Extracted entries:
(** * allergy-monitor: the structural extractor of [daily_alert/scraper.py]
      and the subject line of [daily_alert/email_builder.py]

    The development embeds the scraper's pure core in Rocq:

    - Python [str] values are [string]s (the UTF-8 bytes of the text).
      [str.strip], [str.lower] and the regex class [\d] are defined on
      code points: they read the bytes one character at a time and follow
      the interpreter's Unicode tables (white space, decimal digits,
      lowercase mappings and the final-sigma rule), which are part of the
      development.
    - A BeautifulSoup document is a rose tree of [Tag]s and
      [NavigableString]s; an element handed out by [find_all] is a node
      together with its chain of ancestors, so that [.parent] is a
      projection.
    - [seen_categories] is a [gset string]; the [readings] list is a [list].
    - [datetime.now()] is the only effect of the core; it is a constructor
      of a small free monad [clockM], run against an oracle that answers
      the successive clock reads.
    - Raised exceptions are values of type [exn] in a sum.
    - [main.py] and [email_sender.py] talk to the console, the environment
      variables, two HTTP sources, the mail server and one file; their
      functions are programs of a second free monad [ioM], run against a
      [world] that holds the answers, and observed through the events they
      leave behind.
    - The page of [build_email_html] is the f-string of the source, piece
      by piece; the values of the weather dictionary are held as the text
      the f-string prints for them. *)

From Stdlib Require Import ZArith Ascii.
From stdpp Require Import base option list strings gmap pretty.

Local Open Scope Z_scope.
Local Open Scope nat_scope.

(** stdpp blocks [simpl] on string concatenation; literals are wanted
    concatenated here. *)
#[local] Arguments String.append !s1 s2 : simpl nomatch.

(** ** Python string primitives *)

Module PyStr.

(** *** Characters

    A [str] is a sequence of code points; it is held as its UTF-8 bytes.
    The functions that Python defines character by character ([str.strip],
    [str.lower], the regex class [\d]) read the bytes one character at a
    time. *)

Definition byte (a : ascii) : N := N_of_ascii a.

Definition between (lo hi : N) (a : ascii) : bool :=
  ((lo <=? byte a) && (byte a <=? hi))%N.

(** A continuation byte, and the six bits it carries. *)
Definition cont (a : ascii) : bool := between 0x80 0xBF a.
Definition low6 (a : ascii) : N := (byte a - 0x80)%N.

(** The first two bytes of a well-formed sequence of three bytes, and of
    one of four (no overlong forms, no surrogates, nothing above
    U+10FFFF). *)
Definition lead3 (a b : ascii) : bool :=
  between 0xE0 0xE0 a && between 0xA0 0xBF b ||
  between 0xE1 0xEC a && cont b ||
  between 0xED 0xED a && between 0x80 0x9F b ||
  between 0xEE 0xEF a && cont b.

Definition lead4 (a b : ascii) : bool :=
  between 0xF0 0xF0 a && between 0x90 0xBF b ||
  between 0xF1 0xF3 a && cont b ||
  between 0xF4 0xF4 a && between 0x80 0x8F b.

(** The character at the front of a text: its code point, its bytes and
    the text after it.  A byte that starts no well-formed sequence is
    passed over as a character without a code point; no text has one. *)
Definition front (s : string) : option (option N * string * string) :=
  match s with
  | EmptyString => None
  | String a s1 =>
      let stray := Some (None, String a EmptyString, s1) in
      if (byte a <? 0x80)%N then Some (Some (byte a), String a EmptyString, s1)
      else
        match s1 with
        | EmptyString => stray
        | String b s2 =>
            if between 0xC2 0xDF a && cont b
            then Some (Some ((byte a - 0xC0) * 64 + low6 b)%N,
                       String a (String b EmptyString), s2)
            else
              match s2 with
              | EmptyString => stray
              | String c s3 =>
                  if lead3 a b && cont c
                  then Some (Some ((byte a - 0xE0) * 4096 + low6 b * 64 + low6 c)%N,
                             String a (String b (String c EmptyString)), s3)
                  else
                    match s3 with
                    | EmptyString => stray
                    | String d s4 =>
                        if lead4 a b && cont c && cont d
                        then Some (Some ((byte a - 0xF0) * 262144 + low6 b * 4096 +
                                         low6 c * 64 + low6 d)%N,
                                   String a (String b (String c (String d EmptyString))), s4)
                        else stray
                    end
              end
        end
  end.

(** A character: its code point and its bytes. *)
Definition char : Type := option N * string.

(** The characters of a text, after the first [skip] bytes. *)
Fixpoint chars_from (skip : nat) (s : string) : list char :=
  match s with
  | EmptyString => []
  | String _ s' =>
      match skip with
      | S k => chars_from k s'
      | O =>
          match front s with
          | Some (c, ch, _) => (c, ch) :: chars_from (String.length ch - 1) s'
          | None => []
          end
      end
  end.

Definition chars (s : string) : list char := chars_from 0 s.

(** [len(s)] *)
Definition len (s : string) : nat := length (chars s).

(** The UTF-8 bytes of a code point. *)
Definition encode (c : N) : string :=
  let b (n : N) := String (ascii_of_N n) in
  (if c <? 0x80 then b c EmptyString
   else if c <? 0x800 then b (0xC0 + c / 64) (b (0x80 + c mod 64) EmptyString)
   else if c <? 0x10000
   then b (0xE0 + c / 4096) (b (0x80 + c / 64 mod 64) (b (0x80 + c mod 64) EmptyString))
   else b (0xF0 + c / 262144)
          (b (0x80 + c / 4096 mod 64)
             (b (0x80 + c / 64 mod 64) (b (0x80 + c mod 64) EmptyString))))%N.

Fixpoint concat (parts : list string) : string :=
  match parts with
  | [] => EmptyString
  | p :: rest => p +:+ concat rest
  end.

(** The text that a list of characters spells. *)
Definition text_of (cs : list char) : string := concat (snd <$> cs).

(** *** The Unicode tables of the interpreter (Unicode 14.0, CPython 3.11) *)

Definition in_ranges (table : list (N * N)) (c : N) : bool :=
  existsb (fun '(lo, hi) => (lo <=? c) && (c <=? hi))%N table.

(** The code points on which [str.isspace] holds, as ranges. *)
Definition WHITESPACE : list (N * N) :=
  [(0x9, 0xD); (0x1C, 0x20); (0x85, 0x85); (0xA0, 0xA0); (0x1680, 0x1680); (0x2000, 0x200A);
   (0x2028, 0x2029); (0x202F, 0x202F); (0x205F, 0x205F); (0x3000, 0x3000)]%N.

(** The decimal digits (general category Nd), which are those the regex
    class [\d] matches in a [str] pattern. *)
Definition DECIMAL : list (N * N) :=
  [(0x30, 0x39); (0x660, 0x669); (0x6F0, 0x6F9); (0x7C0, 0x7C9); (0x966, 0x96F);
   (0x9E6, 0x9EF); (0xA66, 0xA6F); (0xAE6, 0xAEF); (0xB66, 0xB6F); (0xBE6, 0xBEF);
   (0xC66, 0xC6F); (0xCE6, 0xCEF); (0xD66, 0xD6F); (0xDE6, 0xDEF); (0xE50, 0xE59);
   (0xED0, 0xED9); (0xF20, 0xF29); (0x1040, 0x1049); (0x1090, 0x1099); (0x17E0, 0x17E9);
   (0x1810, 0x1819); (0x1946, 0x194F); (0x19D0, 0x19D9); (0x1A80, 0x1A89); (0x1A90, 0x1A99);
   (0x1B50, 0x1B59); (0x1BB0, 0x1BB9); (0x1C40, 0x1C49); (0x1C50, 0x1C59); (0xA620, 0xA629);
   (0xA8D0, 0xA8D9); (0xA900, 0xA909); (0xA9D0, 0xA9D9); (0xA9F0, 0xA9F9); (0xAA50, 0xAA59);
   (0xABF0, 0xABF9); (0xFF10, 0xFF19); (0x104A0, 0x104A9); (0x10D30, 0x10D39);
   (0x11066, 0x1106F); (0x110F0, 0x110F9); (0x11136, 0x1113F); (0x111D0, 0x111D9);
   (0x112F0, 0x112F9); (0x11450, 0x11459); (0x114D0, 0x114D9); (0x11650, 0x11659);
   (0x116C0, 0x116C9); (0x11730, 0x11739); (0x118E0, 0x118E9); (0x11950, 0x11959);
   (0x11C50, 0x11C59); (0x11D50, 0x11D59); (0x11DA0, 0x11DA9); (0x16A60, 0x16A69);
   (0x16AC0, 0x16AC9); (0x16B50, 0x16B59); (0x1D7CE, 0x1D7FF); (0x1E140, 0x1E149);
   (0x1E2F0, 0x1E2F9); (0x1E950, 0x1E959); (0x1FBF0, 0x1FBF9)]%N.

Activity:
Read the data above. Pull out each line in which the string "free" appears.

Answer to the problem:
      of a small free monad [clockM], run against an oracle that answers
      functions are programs of a second free monad [ioM], run against a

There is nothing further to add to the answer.